→ **TASK PROMPT**
Give a single number in reply. It is the count of lines below that contain the string "Import".

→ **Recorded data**
(** * Pokemon Clubhouse: movement, tile resolution and map-scoped broadcast

    A shallow embedding of three parts of the game:
    - [PlayerTs]      client/src/engine/Player.ts (grid movement state machine),
    - [MapRendererTs] client/src/engine/map/MapRenderer.ts (tile resolution,
                      autotile quadrants, collision table),
    - [ServerTs]      the WebSocket server (player registry and broadcasts).

    Grid coordinates, tile identifiers and map identifiers are JavaScript
    numbers holding integers; they are modelled as [Z].  Elapsed time and the
    interpolation scalars are IEEE-754 doubles and are modelled as [float].

    A JavaScript number is a double, and integer arithmetic on doubles is the
    arithmetic of [Z] exactly as long as operands and results have magnitude
    at most 2^53.  Where a statement depends on a sum or difference of
    coordinates or identifiers it carries that bound; where the source
    subtracts from an unbounded tile identifier the rounding is written out
    ([js_sub]); and [PlayerDoubleTs] repeats the coordinate arithmetic of
    [Player.ts] on doubles themselves, to show what happens past the
    bound. *)

From Stdlib Require Import ZArith List Bool String Lia PrimFloat.
From Stdlib Require Import Ascii Permutation.
Import ListNotations.
Set Warnings "-inexact-float".
Open Scope Z_scope.
(* ===== verification/_CoqProject ===== *)
-Q . S2P
Prelude.v
GoLang.v
Core.v
Json.v
Utf8.v
World.v
Interfaces.v
Memory.v
Graph.v
Resilience.v
Engine.v
EngineSpec.v
Sessions.v
EngineEvents.v
Hooks.v
Inspector.v
Tools.v
Deadlines.v
Planner.v
TaskJson.v
Storage.v
Providers.v
Http.v
OpenAI.v
Anthropic.v
Embedding.v
Postgres.v
Rag.v
Eval.v
Security.v
A2A.v
Requests.v
TaskLife.v
Webhook.v
Sse.v
Delegate.v
Wire.v
Agents.v
Mock.v
Demo.v
Regex.v
Guard.v
RedisDriver.v
ExecContext.v
Metrics.v
Headers.v
TaskEvents.v
Auth.v
Pentest.v
Config.v
Main.v
Serving.v
Regression.v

→ **ANSWER SECTION**
3